You have finally persuaded your partner/parents that buying a horse or pony is a good idea. You were persuaded months ago. What do you do now?

I cannot give you sound advice. You need to get help from someone who has experience of horses, and knows about them. I cannot do that. I can only bring out the legal aspects of buying a horse, so that along with an experienced friend, you have the tools necessary to make a wise decision at the end of the day.

It is not always possible, but the best way to purchase a horse or pony is to know it well beforehand. Even then there are some things you need to be aware of, such as when the contract is formed, and when the risk of loss or injury passes from the seller to the buyer.

A contract is a contract written or verbal

Most people think contracts are only formed when you sign a form, but that is not the case.  Almost anything – and certainly horses – can be bought and sold by word of mouth. You can sometimes even buy things without saying anything. Try it next time you visit a supermarket. Put your goods on the conveyer belt, and when the total comes up on the till, pay it. You may have completed a contract without saying a word. Please now be civilised and say “Thank you” to the checkout assistant. You need to be careful that you don’t finalise the contract to buy your horse by accident before you done everything you want to protect yourself.

A contract is formed when an offer is accepted. After the contract has been created, you cannot include new terms, such as “I’ll have to have my vet looked at him”, or “is the tack included in that price”. So there is a world of difference between you saying “I’ll offer you £800” and “£800 seems a fair price”. Make sure you understand the difference, and avoid committing yourself until you are ready.

Purchasing decision

The classic rule used to be that when buying something, the “buyer had to beware”. That is still the case if you are buying from an auction (not recommended) or from a private individual. If you are buying on condition the horse or pony is suitable for a beginner, or had no vices, or has to be checked by your vet first, then those conditions need to be part of the offer you make, and the seller has to accept them. More important, you may need to prove they were incorporated into the contract, and the best way of doing that is to have something in writing, even though it is just an informal letter setting out the conditions you incorporate into your offer.

One thing you should think of is the risk of injury or death of the horse or pony before it reaches you.
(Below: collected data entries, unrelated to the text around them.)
(** * KVEC mobile triage: the guideline chunking pipeline and the keyword triage

    A shallow embedding of [scripts/build_vector_db.py] (source filter,
    chunker, record assembly, batched embedding, collection writer) and of
    the keyword classifiers and the scoring of [evaluation/evaluate.py],
    with the properties of the design document stated and settled against
    them.

    Conventions.
    - A Python [str] is a [list ascii]; a character is read as the code point
      of the same number, so the model covers text in the Latin-1 range.
    - Python integers are [Z]; [//] by a positive literal is [Z.div].
    - A [while] loop that the source does not bound is run with fuel: [None]
      means that the fuel ran out, [Some r] that the loop left and returned
      [r].  Termination claims are stated as "some fuel returns".
    - A row of the corpus is a [gmap] from column names to Python values.
    - What the model and the tensor library compute in floating point, the
      text features and their division by the norm, are parameters. *)

From Stdlib Require Import ZArith List Ascii String Bool Lia QArith.
From Stdlib Require Import DecimalString DecimalNat Floats.SpecFloat.
From stdpp Require Import base option list gmap strings.

Local Open Scope Z_scope.

(** ** Python strings *)

Module Py.

Definition pystr := list ascii.

(** A literal. *)
Definition str (s : string) : pystr := list_ascii_of_string s.

(** [len(s)] *)
Definition len {A} (s : list A) : Z := Z.of_nat (length s).

(** How a slice bound is read against a sequence of length [n]: a negative
    bound counts from the end, and every bound is clipped to [0..n]. *)
Definition clamp_index (n i : Z) : Z :=
  if i <? 0 then Z.max (i + n) 0 else Z.min i n.

(** [s[lo:hi]] *)
Definition slice {A} (s : list A) (lo hi : Z) : list A :=
  let l := clamp_index (len s) lo in
  let h := clamp_index (len s) hi in
  take (Z.to_nat (h - l)) (drop (Z.to_nat l) s).

(** [s[:hi]] *)
Definition slice_to {A} (s : list A) (hi : Z) : list A := slice s 0 hi.

(** [str.isspace] on one character of the Latin-1 range: TAB..CR, FS..US,
    SPACE, NEL and NBSP. *)
Definition isspace (c : ascii) : bool :=
  let n := Z.of_nat (nat_of_ascii c) in
  ((9 <=? n) && (n <=? 13)) || ((28 <=? n) && (n <=? 32))
  || (n =? 133) || (n =? 160).

Fixpoint lstrip (s : pystr) : pystr :=
  match s with
  | c :: s' => if isspace c then lstrip s' else s
  | [] => []
  end.

Definition rstrip (s : pystr) : pystr := rev (lstrip (rev s)).

(** [s.strip()] *)
Definition strip (s : pystr) : pystr := rstrip (lstrip s).

Fixpoint startswith (sub s : pystr) : bool :=
  match sub, s with
  | [], _ => true
  | _ :: _, [] => false
  | a :: sub', b :: s' => Ascii.eqb a b && startswith sub' s'
  end.

(** [sub in s] *)
Fixpoint contains (sub s : pystr) : bool :=
  startswith sub s ||
  match s with
  | [] => false
  | _ :: s' => contains sub s'
  end.

(** [s.rfind(sub)], the scan carried with the index [i] of the head of [s]:
    the highest index at which [sub] starts, or [-1]. *)
Fixpoint rfind_from (sub s : pystr) (i : Z) : Z :=
  match s with
  | [] => if startswith sub [] then i else -1
  | _ :: s' =>
      let r := rfind_from sub s' (i + 1) in
      if 0 <=? r then r else if startswith sub s then i else -1
  end.

Definition rfind (s sub : pystr) : Z := rfind_from sub s 0.

(** No leading and no trailing whitespace. *)
Definition stripped (c : pystr) : Prop :=
  (forall a r, c = a :: r -> isspace a = false)
  /\ (forall a r, c = r ++ [a] -> isspace a = false).

(** [c.lower()] on one character of the Latin-1 range: A..Z and the
    accented capitals (all of C0..DE but the multiplication sign). *)
Definition lower_char (c : ascii) : ascii :=
  let n := nat_of_ascii c in
  if ((65 <=? n) && (n <=? 90))%nat
     || ((192 <=? n) && (n <=? 222) && negb (n =? 215))%nat
  then ascii_of_nat (n + 32) else c.

(** [s.lower()] *)
Definition lower (s : pystr) : pystr := map lower_char s.

End Py.

Import Py.

(** ** The chunker: [chunk_text] *)

Module Chunker.

Definition CHUNK_SIZE : Z := 400.
Definition CHUNK_OVERLAP : Z := 50.

(** One pass through the body of the [while] loop, up to the [append]: the
    chunk cut at [start] before it is stripped, and the final value of
    [end]. *)
Definition window (text : pystr) (chunk_size start : Z) : pystr * Z :=
  let end_ := start + chunk_size in
  let chunk := slice text start end_ in
  if end_ <? len text then
    let last_period := rfind chunk (str ". ") in
    if chunk_size / 2 <? last_period
    then (slice_to chunk (last_period + 1), start + last_period + 1)
    else (chunk, end_)
  else (chunk, end_).

(** A record of one iteration: where the window started, where it ended,
    and the unstripped chunk. *)
Record pass := { p_start : Z; p_end : Z; p_raw : pystr }.

(** The [while start < len(text)] loop, as the list of its iterations. *)
Fixpoint chunk_passes (fuel : nat) (text : pystr) (chunk_size overlap start : Z)
  {struct fuel} : option (list pass) :=
  if start <? len text then
    match fuel with
    | O => None
    | S fuel' =>
        let '(chunk, end_) := window text chunk_size start in
        cons {| p_start := start; p_end := end_; p_raw := chunk |}
          <$> chunk_passes fuel' text chunk_size overlap (end_ - overlap)
    end
  else Some [].

(** The loop with its accumulator: [chunks.append(chunk.strip())]. *)
Fixpoint chunk_loop (fuel : nat) (text : pystr) (chunk_size overlap start : Z)
  {struct fuel} : option (list pystr) :=
  if start <? len text then
    match fuel with
    | O => None
    | S fuel' =>
        let '(chunk, end_) := window text chunk_size start in
        cons (strip chunk)
          <$> chunk_loop fuel' text chunk_size overlap (end_ - overlap)
    end
  else Some [].

Definition chunk_text_fuel (fuel : nat) (text : pystr) (chunk_size overlap : Z)
  : option (list pystr) :=
  if len text <=? chunk_size then Some [text]
  else chunk_loop fuel text chunk_size overlap 0.

(** [chunk_text] returns [chunks] when some amount of fuel does. *)
Definition chunk_text_returns (text : pystr) (chunk_size overlap : Z)
  (chunks : list pystr) : Prop :=
  exists fuel, chunk_text_fuel fuel text chunk_size overlap = Some chunks.

(** [chunk_text] never leaves its loop. *)
Definition chunk_text_diverges (text : pystr) (chunk_size overlap : Z) : Prop :=
  forall fuel, chunk_text_fuel fuel text chunk_size overlap = None.

(** The value of [start] when the loop is left: the last pass's [end] less
    [overlap], or the initial [start] if there was no pass. *)
Definition final_start (overlap start : Z) (ps : list pass) : Z :=
  match last ps with
  | Some p => p_end p - overlap
  | None => start
  end.

(** [w] occurs in [a] as a run of consecutive characters. *)
Definition infix_of (w a : pystr) : Prop := exists p q, a = p ++ w ++ q.

(** Two chunks share [n] characters of text: some run of at least [n]
    characters occurs in both.  (The weakest reading; the end of one chunk
    being the start of the next is a special case.) *)
Definition shares_at_least (n : Z) (a b : pystr) : Prop :=
  exists w, n <= len w /\ infix_of w a /\ infix_of w b.

(** The run of [n] characters of [a] from position [i]. *)
Definition run_at (n i : nat) (a : pystr) : pystr := take n (drop i a).

(** Decides whether some run of exactly [n] characters occurs in both. *)
Definition has_common_run (n : nat) (a b : pystr) : bool :=
  existsb (fun i =>
    existsb (fun j =>
      bool_decide (run_at n i a = run_at n j b /\ length (run_at n i a) = n))
      (seq 0 (S (length b))))
    (seq 0 (S (length a))).

End Chunker.

Import Chunker.

(** ** Python values and exceptions *)

Module Value.

(** What a cell of a corpus row holds: [None] or a string. *)
Inductive pyval := PyNone | PyStr (s : pystr).

(** The exceptions the modelled code can run into. *)
Inductive exn := AttributeError | TypeError | IndexError.

(** A computation that returns or raises. *)
Inductive res (A : Type) := Ok (a : A) | Raise (e : exn).
Arguments Ok {A} a.
Arguments Raise {A} e.

#[export] Instance res_ret : MRet res := fun A a => Ok a.
#[export] Instance res_bind : MBind res := fun A B f m =>
  match m with Ok a => f a | Raise e => Raise e end.
#[export] Instance res_fmap : FMap res := fun A B f m =>
  match m with Ok a => Ok (f a) | Raise e => Raise e end.

(** Truth value of a cell: [None] and the empty string are false. *)
Definition truthy (v : pyval) : bool :=
  match v with
  | PyNone => false
  | PyStr [] => false
  | PyStr (_ :: _) => true
  end.

(** [a or b] *)
Definition py_or (a b : pyval) : pyval := if truthy a then a else b.

(** [v.lower()]: [None] has no such attribute. *)
Definition py_lower (v : pyval) : res pystr :=
  match v with
  | PyStr s => Ok (lower s)
  | PyNone => Raise AttributeError
  end.

(** How a cell prints inside an f-string. *)
Definition py_format (v : pyval) : pystr :=
  match v with
  | PyStr s => s
  | PyNone => str "None"
  end.

(** [str(i)] for a non-negative integer. *)
Definition str_of_nat (i : nat) : pystr :=
  list_ascii_of_string (NilEmpty.string_of_uint (Nat.to_uint i)).

(** [c.isdigit()] for the ten decimal digits. *)
Definition is_digit (c : ascii) : bool :=
  let n := nat_of_ascii c in ((48 <=? n) && (n <=? 57))%nat.

End Value.

Import Value.

(** ** The source filter: [load_guidelines] *)

Module SourceFilter.

(** A row of the corpus: a dictionary from column names to cells. *)
Abbreviation row := (gmap string pyval).

Definition ALLOWED_SOURCES : gset pystr :=
  {[ str "who"; str "cdc"; str "nice"; str "icrc" ]}.

(** The dictionary appended to [filtered]. *)
Record guideline := {
  g_id : pyval;
  g_title : pyval;
  g_source : pystr;
  g_text : pystr;
  g_url : pyval
}.

(** The body of the [for row in dataset] loop: [Ok None] when the row is
    passed over, [Ok (Some g)] when [g] is appended. *)
Definition filter_row (r : row) : res (option guideline) :=
  source ← py_lower (default (PyStr []) (r !! "source"%string));
  if bool_decide (source ∈ ALLOWED_SOURCES) then
    match py_or (default PyNone (r !! "clean_text"%string))
                (default (PyStr []) (r !! "raw_text"%string)) with
    | PyNone => Raise TypeError
    | PyStr text =>
        if 100 <? len text then
          Ok (Some {| g_id := default (PyStr []) (r !! "id"%string);
                      g_title := default (PyStr (str "Untitled")) (r !! "title"%string);
                      g_source := source;
                      g_text := text;
                      g_url := default (PyStr []) (r !! "url"%string) |})
        else Ok None
    end
  else Ok None.

Fixpoint load_guidelines (dataset : list row) : res (list guideline) :=
  match dataset with
  | [] => Ok []
  | r :: dataset' =>
      g ← filter_row r;
      filtered ← load_guidelines dataset';
      Ok (match g with Some g => g :: filtered | None => filtered end)
  end.

(** The design document's reading of a row.  The source tag, when the row
    has one that is a string. *)
Definition spec_source_tag (r : row) : option pystr :=
  match r !! "source"%string with
  | Some (PyStr s) => Some s
  | _ => None
  end.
The legal position is that the risk of loss transfers to the seller to the buyer when the contract is made – not when the pony arrives at your field. You can change that, by specifying when the risk transfers to the buyer – particularly if the seller is delivering the pony to you. You can stipulate that risk only transfers to you once the horse has been safely delivered.  Injury during transit is always a possibility. If you are taking out insurance over the horse, it should be effective from the time the risk passes to you, and you may choose to make it effective before then “just in case”.


Another common feature of buying a horse or pony from a private seller is paying a deposit, particularly if you are taking it on loan for a short period before buying. Deposits can be for one of two reasons. They can show the seller that the buyer means business, and has the money to proceed. They can also be paid on the understanding that if the buyer does not proceed with the purchase, the deposit is forfeit to the seller as a form of compensation. Don’t confuse the two, and preferably make it an amount you can lose if your vet tells you the horse has some fault or illness that means it cannot be ridden.

Sale of Goods Act

The law treats a horse or pony in the same way as it treats a transistor radio. It is a piece of “corporeal moveable” property. In other words it can be touched (unlike copyright, which is still property, but cannot be touched) and it can be moved (unlike a house). The Sale of Goods Act applies to all sales of corporeal moveable property and this includes horses. The Act incorporates certain conditions into contracts of sale, but differentiates between private sales, and sales in the course of a business.

In private sales, where you are buying a horse from an individual, rather than a business, there are two “guarantees” that are incorporated into the contract. The first is that the seller has a right to sell the horse. The second is that if the horse is sold “by description”, then it should match that description. “Description” is more about appearance than characteristics, but if the horse was described in an advert as “placid”, but was obviously not, then this may be a ground for seeking return of your money, but it would be difficult.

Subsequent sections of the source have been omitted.